The trade war is putting business travel in a holding pattern

The four -year drag of Business Travel, the pandemic was on its way to continuing this year, but the United States Trade war has scrambled that perspective.

“The great word is uncertainty,” said Suzanne Neufang, CEO of the Global Business Travel Association, which had predicted worldwide spending to increase the $ 1.64 billion in 2025, above an expected $ 1.48 billion in 2024.

But pessimism has increased abruptly amid the deep cuts of President Donald Trump to the government’s workforce and a wide range of tariffs. Now, about 29% of US corporate travel managers and equal participation abroad expect business trips to decrease this year due to government actions, according to a recent GBTA survey. The expected setbacks could crowd business trips by up to 22%, the group found.

Industry experts warn that bitter expectations so far have not translated into a collapse in reserves, despite the coldest demand signs.

Business Travel “has not fallen from a cliff,” said Jonathan Kletzel, travel leader, transport and logistics of the PWC consulting firm. “It is definitely limited at this time, but will people stop traveling? Probably not.

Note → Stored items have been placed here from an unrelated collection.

(** ** Every step *)

Lemma same_marks_cons L i j :
  (forall ev, i <> Remove ev) -> (forall ev ds, i <> Link ev ds) ->
  (forall ev, j <> Remove ev) -> (forall ev ds, j <> Link ev ds) -> same_marks (i :: L) (j :: L).
Proof.
  intros Hi1 Hi2 Hj1 Hj2. split; intros ev.
  - rewrite !elem_of_cons. split; intros [H|H]; try (by right); exfalso; [by eapply Hj1|by eapply Hi1].
  - split; intros [ds [H|H]%elem_of_cons].
    + exfalso. by eapply Hj2.
    + exists ds. by right.
    + exfalso. by eapply Hi2.
    + exists ds. by right.
Qed.

Lemma same_marks_drop L i :
  (forall ev, i <> Remove ev) -> (forall ev ds, i <> Link ev ds) -> same_marks (i :: L) L.
Proof.
  intros H1 H2. split; intros ev; [rewrite elem_of_cons; split; [by right|intros [H|]; [by destruct (H1 ev)|done]]|].
  split; intros [ds Hd]; [exists ds; by right|]. apply elem_of_cons in Hd as [Hd|Hd]; [by destruct (H2 ev ds)|eauto].
Qed.

Lemma view_active f e :
  m_command_queue (f e) = m_command_queue e -> is_barrier (f e) = is_barrier e ->
  active (f e) = active e -> view (f e) = view e.
Proof. intros H1 H2 H3. unfold view, is_hard. by rewrite H1, H2, H3. Qed.

Lemma chain_view d ev s next s' next' spawn :
  chain d ev s next = Go s' next' spawn ->
  same_view s s' /\ queues s' = queues s /\ next' = next /\ spawn = [].
Proof.
  unfold chain. intros H. repeat case_match; simplify_eq; (split; [|done]); [done|].
  intros x. rewrite !lookup_on_event. repeat case_decide; destruct (events s !! x); done.
Qed.

Lemma queues_ok_soft s ev e K :
  events s !! ev = Some e -> m_command_queue e = None ->
  queues_ok s (Remove ev :: K) -> queues_ok s ((Submit <$> m_chain e) ++ K).
Proof.
  intros He Hq [H1 H2]. split; [done|]. intros q cq Hcq. destruct (H2 q cq Hcq) as [Q1 Q2 Q3 Q4].
  assert (forall i, (forall x, i <> Submit x) -> i ∈ (Submit <$> m_chain e) ++ K <-> i ∈ K) as HL.
  { intros i Hi. rewrite elem_of_app, list_elem_of_fmap. split; [|by right].
    intros [(x & -> & _)|]; [by destruct (Hi x)|done]. }
  split; [|done|done|]; intros x.
  - rewrite Q1. unfold member. setoid_rewrite (HL (Remove x) ltac:(done)). setoid_rewrite elem_of_cons.
    split; intros (e0 & He0 & Hq0 & Ha); exists e0; (split_and!; [done|done|]).
    + destruct Ha as [|[[= ->]|]]; [by left|congruence|by right].
    + destruct Ha as [|]; auto.
  - rewrite Q4. unfold linking. setoid_rewrite elem_of_cons.
    split; intros (e0 & He0 & Hq0 & ds & Hl); exists e0; (split_and!; [done|done|]); exists ds.
    + apply HL; [done|]. by destruct Hl.
    + right. by apply HL in Hl.
Qed.

Lemma queues_ok_exec s i K s' next spawn :
  counts s (i :: K) -> queues_ok s (i :: K) -> exec i s = Go s' next spawn ->
  queues_ok s' (next ++ mjoin spawn ++ K).
Proof.
  intros Hc H He. destruct (counts_subject _ _ _ Hc) as [e Hev].
  destruct i as [ev [|d deps]|ev|ev [|d deps]|ev|ev|ev n|ev|ev|ev]; cbn [exec subject] in *.
  - injection He as <- <- <-. eapply (queues_ok_view s); [done|done| |exact H]. by apply same_marks_cons.
  - apply chain_view in He as (Hv & Hq & -> & ->).
    eapply (queues_ok_view s); [done|done| |exact H]. by apply same_marks_cons.
  - unfold queue in He. rewrite Hev in He. destruct (m_command_queue e) as [q|] eqn:Hq.
    + repeat case_match; simplify_eq. cbn [mjoin list_join app]. by eapply queues_ok_lock.
    + injection He as <- <- <-. eapply (queues_ok_view s); [done| | |exact H]; [|by apply same_marks_cons].
      apply same_view_one. intros e0 He0. rewrite Hev in He0. injection He0 as <-.
      unfold view, is_hard. cbn. by rewrite Hq.
  - unfold queue_end in He. rewrite Hev in He. destruct (m_command_queue e) as [q|] eqn:Hq; [|done].
    injection He as <- <- <-. destruct (qs_valid _ _ H ev e q Hev Hq) as [cq Hcq].
    by eapply queues_ok_insert.
  - apply chain_view in He as (Hv & Hq & -> & ->).
    eapply (queues_ok_view s); [done|done| |exact H]. split; intros x.
    + cbn. rewrite !elem_of_cons. split; intros [|]; try done; by right.
    + split; intros [ds [Hd|Hd]%elem_of_cons]; simplify_eq; eexists; try (by left); by right.
  - unfold submit in He. rewrite Hev in He. case_match; [done|]. case_match; [done|]. cbv zeta in He.
    destruct (Nat.eqb_spec (pred (m_wait_count e)) 0) as [Hw|Hw]; cbn [negb] in He.
    + case_match; [done|]. injection He as <- <- <-. destruct (counts_submit_status _ _ _ _ Hev Hw Hc) as [Hst _].
      eapply (queues_ok_view s); [done| | |exact H].
      * rewrite on_event_twice. apply same_view_one. intros e0 He0. rewrite Hev in He0. injection He0 as <-.
        apply (view_active (fun e => enter CL_SUBMITTED _ (on_wait pred e))); [done|done|]. unfold active. cbn. by rewrite Hst.
      * destruct (is_hard e); [by apply same_marks_cons|by apply same_marks_drop].
    + injection He as <- <- <-. eapply (queues_ok_view s); [done| | |exact H]; [|by apply same_marks_drop].
      by apply same_view_one.
  - unfold trigger_enqueue_action in He. rewrite Hev in He.
    case_match; injection He as <- <- <-; (eapply (queues_ok_view s); [done|done| |exact H]); by apply same_marks_cons.
  - unfold set_status in He. rewrite Hev in He. case_match; [done|].
    destruct (counts_drv _ _ _ _ _ Hc Hev (same_refl ev)) as [Hst _].
    case_match; injection He as <- <- <-; (eapply (queues_ok_view s); [done| | |exact H]).
    + done.
    + destruct n; by apply same_marks_cons.
    + apply same_view_one. intros e0 He0. rewrite Hev in He0. injection He0 as <-.
      apply view_active; [done|done|]. unfold active. cbn. by destruct Hst as [-> | ->].
    + destruct n; by apply same_marks_cons.
  - unfold set_status in He. rewrite Hev in He. case_match; [done|]. case_match; [done|].
    injection He as <- <- <-. by eapply queues_ok_complete.
  - unfold run_callbacks in He. rewrite Hev in He. case_match; [done|]. injection He as <- <- <-.
    eapply (queues_ok_view s); [done|by apply same_view_eq| |exact H]. by apply same_marks_drop.
  - unfold remove in He. rewrite Hev in He. destruct (m_command_queue e) as [q|] eqn:Hq.
    + repeat case_match; simplify_eq. cbn [mjoin list_join]. by eapply queues_ok_erase.
    + injection He as <- <- <-. cbn [mjoin list_join]. by eapply queues_ok_soft.
Qed.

If you are a heavy sales organization and you are not at the market meeting with your customers, your competitors are.”

Even so, the growing concerns about business trips coincide with the warnings of corporate leaders that the United States commercial policies have injected new uncertainty into an economy that only a few months ago looked for the way to take advantage of their strengths.

The CEO of Delta Air Lines, Ed Bastian, told CNBC last month that the carrier had to verify his expectations of what was being configured to be the “best financial year in our history.” The demand for travel was growing around 10% at the beginning of the year, but since then it has slowed, he said, partly because the companies rethink business trips and cuts to the Federal Work Force. Other airlines have marked similar concerns, in some cases adjusting their growth plans or backup capacity.

Hotel operators and reserve platforms are also feeling it. Expedia said Friday that the demand for trips in the United States is cooling. Marriott, Hyatt and Hilton each have reduced their financial forecasts in recent weeks, and the first of those hospitality giants warns the investors of “an expected continuation of decreases in the demand of the United States government.”

Since he resumed the position, Trump has supervised the massive shots and the reductions of expenses in the federal bureaucracy, with many of the changes led by the project of the efficiency department of multibillonary advisor Elon Musk. While some of the cuts have stopped in court, travel bookers for government contractors have resisted a few agitated months.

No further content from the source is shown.